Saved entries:
(* ===== verification/PyFloat.v ===== *)
(** * Binary64 floats

    Python's [float] as the standard library's [spec_float] at precision 53
    and maximal exponent 1024: conversion from [int], [float(str)] with
    correct rounding, [math.isfinite] and the shortest [repr]. *)
From S2P Require Import Prelude PyStr.
From Stdlib Require Import Ascii.
From Stdlib Require Export SpecFloat.

Local Open Scope Z_scope.

Definition prec64 : Z := 53.
Definition emax64 : Z := 1024.

(** [float(z)] before its overflow check: round to nearest even. *)
Definition float_of_Z (z : Z) : spec_float := binary_normalize prec64 emax64 z 0 false.

(** The double nearest to [(-1)^neg * m * 10^e]. *)
Definition float_of_decimal (neg : bool) (m e : Z) : spec_float :=
  if m <=? 0 then S754_zero neg
  else if 0 <=? e then
    binary_normalize prec64 emax64 ((if neg then Z.opp else id) (m * 10 ^ e)) 0 neg
  else
    let '(q, e', l) := SFdiv_core_binary prec64 emax64 m 0 (10 ^ (- e)) 0 in
    binary_round_aux prec64 emax64 neg q e' l.

(** [math.isfinite]. *)
Definition float_isfinite (f : spec_float) : bool :=
  match f with S754_zero _ | S754_finite _ _ _ => true | _ => false end.

Definition float_ltb (a b : spec_float) : bool := SFltb a b.

(** ** [float(str)] *)
Definition digit_of (c : ascii) : option Z :=
  let n := Z.of_N (N_of_ascii c) in
  if (48 <=? n) && (n <=? 57) then Some (n - 48) else None.

(** Read digits, with single underscores between two digits: the number read,
    how many digits it has and what follows; [None] on a misplaced underscore. *)
Fixpoint scan_digits (s : string) (acc : Z) (n : nat) (after_digit : bool)
    : option (Z * nat * string) :=
  match s with
  | "" => Some (acc, n, "")
  | String c s' =>
      match digit_of c with
      | Some d => scan_digits s' (acc * 10 + d) (S n) true
      | None =>
          if decide (c = "_"%char) then
            match after_digit, s' with
            | true, String c' _ =>
                match digit_of c' with Some _ => scan_digits s' acc n false | None => None end
            | _, _ => None
            end
          else Some (acc, n, s)
      end
  end.

Definition scan_sign (s : string) : bool * string :=
  match s with
  | String "-" s' => (true, s')
  | String "+" s' => (false, s')
  | _ => (false, s)
  end.

(** [float(raw)]; [None] where Python raises [ValueError]. *)
Definition py_float_of_str (raw : string) : option spec_float :=
  let '(neg, s) := scan_sign (py_lower (py_strip raw)) in
  if decide (s = "inf" ∨ s = "infinity") then Some (S754_infinity neg)
  else if decide (s = "nan") then Some S754_nan
  else
    '(m1, n1, r1) ← scan_digits s 0 0 false;
    '(m, n2, r2) ← match r1 with
                   | String "." r => scan_digits r m1 0 false
                   | _ => Some (m1, 0%nat, r1)
                   end;
    if (n1 + n2 =? 0)%nat then None
    else
      e ← match r2 with
          | "" => Some 0
          | String "e" r =>
              let '(eneg, r') := scan_sign r in
              '(x, n, rest) ← scan_digits r' 0 0 false;
              if (n =? 0)%nat then None
              else if decide (rest = "") then Some (if eneg : bool then - x else x) else None
          | _ => None
          end;
      Some (float_of_decimal neg m (e - Z.of_nat n2)).

(** ** [repr(float)]: the shortest decimal that reads back as the same double *)
Fixpoint decimal_point (fuel : nat) (num den : Z) (k : Z) : Z :=
  match fuel with
  | O => k
  | S fuel' =>
      if den <=? num then decimal_point fuel' num (den * 10) (k + 1)
      else if num * 10 <? den then decimal_point fuel' (num * 10) den (k - 1)
      else k
  end.

(** Candidates with [n] digits around num/den, closest first. *)
Definition candidates (n : nat) (num den k : Z) : list Z :=
  let sh := Z.of_nat n - k in
  let nu := if 0 <=? sh then num * 10 ^ sh else num in
  let de := if 0 <=? sh then den else den * 10 ^ (- sh) in
  let q := nu / de in
  if nu * 2 <=? (2 * q + 1) * de then [q; q + 1] else [q + 1; q].

Fixpoint shortest (fuel n : nat) (num den k : Z) (f : spec_float) : Z * nat :=
  let back q := SFeqb (float_of_decimal false q (k - Z.of_nat n)) f in
  match filter (λ q, back q = true) (candidates n num den k), fuel with
  | q :: _, _ => (q, n)
  | [], S fuel' => shortest fuel' (S n) num den k f
  | [], O => (0, n)
  end.

Fixpoint strip_zeros (fuel : nat) (q : Z) : Z :=
  match fuel with
  | O => q
  | S f => if (q mod 10 =? 0) && negb (q =? 0) then strip_zeros f (q / 10) else q
  end.

Fixpoint zeros (n : nat) : string := match n with O => "" | S n' => String "0" (zeros n') end.

Definition float_repr (f : spec_float) : string :=
  match f with
  | S754_zero s => (if s then "-" else "") +:+ "0.0"
  | S754_infinity s => (if s then "-" else "") +:+ "inf"
  | S754_nan => "nan"
  | S754_finite s m e =>
      let num := Z.pos m * 2 ^ Z.max e 0 in
      let den := 2 ^ Z.max (- e) 0 in
      let k := decimal_point 800 num den 0 in
      let '(q, n) := shortest 17 1 num den k (S754_finite false m e) in
      let k := if q =? 10 ^ Z.of_nat n then k + 1 else k in
      let ds := pretty (strip_zeros 20 q) in
      let len := Z.of_nat (String.length ds) in
      (if s then "-" else "") +:+
      (if (-4 <? k) && (k <=? 16) then
         if k <=? 0 then "0." +:+ zeros (Z.to_nat (- k)) +:+ ds
         else if len <=? k then ds +:+ zeros (Z.to_nat (k - len)) +:+ ".0"
         else string_take (Z.to_nat k) ds +:+ "." +:+ string_drop (Z.to_nat k) ds
       else
         let x := k - 1 in
         string_take 1 ds +:+
         (if len =? 1 then "" else "." +:+ string_drop 1 ds) +:+
         "e" +:+ (if x <? 0 then "-" else "+") +:+
         (if Z.abs x <? 10 then "0" else "") +:+ pretty (Z.abs x))
  end.

Example float_repr_tenth :
  option_map float_repr (py_float_of_str " 0.1 ") = Some "0.1".
Proof. vm_compute. reflexivity. Qed.

Example float_repr_big :
  option_map float_repr (py_float_of_str "-1_23.4560e25") = Some "-1.23456e+27".
Proof. vm_compute. reflexivity. Qed.

Example float_of_third :
  option_map float_repr (py_float_of_str "0.30000000000000004") = Some "0.30000000000000004".
Proof. vm_compute. reflexivity. Qed.
(* ===== verification/DedupeStore.v ===== *)
(** * The dispatch dedupe store ([kernel/dedupe_store.py])

    The idempotency ledger in front of the executor: its records, the port the
    turn engine and the compensation registry program against
    ([DedupeStorePort], with the contract [DedupeStoreLaws]) and the in-memory
    implementation. *)
From S2P Require Export Contracts.

(** ** Data *)
Inductive DedupeState := reserved | dispatched | acknowledged | succeeded | unknown_effect.

#[export] Instance DedupeState_eq_dec : EqDecision DedupeState.
Proof. solve_decision. Defined.

Definition dedupe_state_str (st : DedupeState) : string :=
  match st with
  | reserved => "reserved"
  | dispatched => "dispatched"
  | acknowledged => "acknowledged"
  | succeeded => "succeeded"
  | unknown_effect => "unknown_effect"
  end.

Record IdempotencyEnvelope := {
  env_dispatch_idempotency_key : string;
  env_operation_fingerprint : string;
  env_attempt_seq : Z;
  env_effect_scope : string;
  env_capability_snapshot_hash : string;
  env_host_kind : HostKind;
  env_peer_operation_id : option string;
  env_policy_snapshot_ref : option string;
  env_rule_bundle_hash : option string
}.

Record DedupeRecord := {
  rec_dispatch_idempotency_key : string;
  rec_operation_fingerprint : string;
  rec_attempt_seq : Z;
  rec_state : DedupeState;
  rec_peer_operation_id : option string;
  rec_external_ack_ref : option string
}.

Inductive ReservationReason := duplicate | reason_reserved | accepted_reason.

Record DedupeReservation := {
  accepted : bool;
  reason : ReservationReason;
  existing_record : option DedupeRecord
}.

Definition duplicate_reservation (existing : DedupeRecord) : DedupeReservation :=
  {| accepted := false; reason := duplicate; existing_record := Some existing |}.
Definition accepted_reservation : DedupeReservation :=
  {| accepted := true; reason := accepted_reason; existing_record := None |}.

(** ** The port *)
Class DedupeStorePort (S : Type) := {
  ds_reserve : IdempotencyEnvelope → M S DedupeReservation;
  ds_mark_dispatched : string → option string → M S unit;
  ds_mark_acknowledged : string → option string → M S unit;
  ds_mark_succeeded : string → option string → M S unit;
  ds_mark_unknown_effect : string → M S unit;
  ds_reserve_and_dispatch : IdempotencyEnvelope → option string → M S DedupeReservation;
  ds_get : string → M S (option DedupeRecord);
  ds_count_by_run : string → M S Z
}.

(** ** The abstract ledger

    What the port promises, as operations on a finite map of records.  A
    transition is legal from the listed states only; it never touches another
    key, and never removes one. *)
Definition new_record (e : IdempotencyEnvelope) (st : DedupeState) (peer : option string)
    : DedupeRecord :=
  {| rec_dispatch_idempotency_key := env_dispatch_idempotency_key e;
     rec_operation_fingerprint := env_operation_fingerprint e;
     rec_attempt_seq := env_attempt_seq e;
     rec_state := st;
     rec_peer_operation_id := peer;
     rec_external_ack_ref := None |}.

(** The target of each marking and the states it may come from. *)
Definition legal_sources (target : DedupeState) : list DedupeState :=
  match target with
  | reserved => []
  | dispatched => [reserved; dispatched]
  | acknowledged => [dispatched; acknowledged]
  | succeeded => [acknowledged; succeeded]
  | unknown_effect => [dispatched; unknown_effect]
  end.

About this task
Write out, word for word, the line containing "rec_external_ack_ref := None" and all the lines after it in the entries above, and nothing more.

Answer for the task
     rec_external_ack_ref := None |}.

(** The target of each marking and the states it may come from. *)
Definition legal_sources (target : DedupeState) : list DedupeState :=
  match target with
  | reserved => []
  | dispatched => [reserved; dispatched]
  | acknowledged => [dispatched; acknowledged]
  | succeeded => [acknowledged; succeeded]
  | unknown_effect => [dispatched; unknown_effect]
  end.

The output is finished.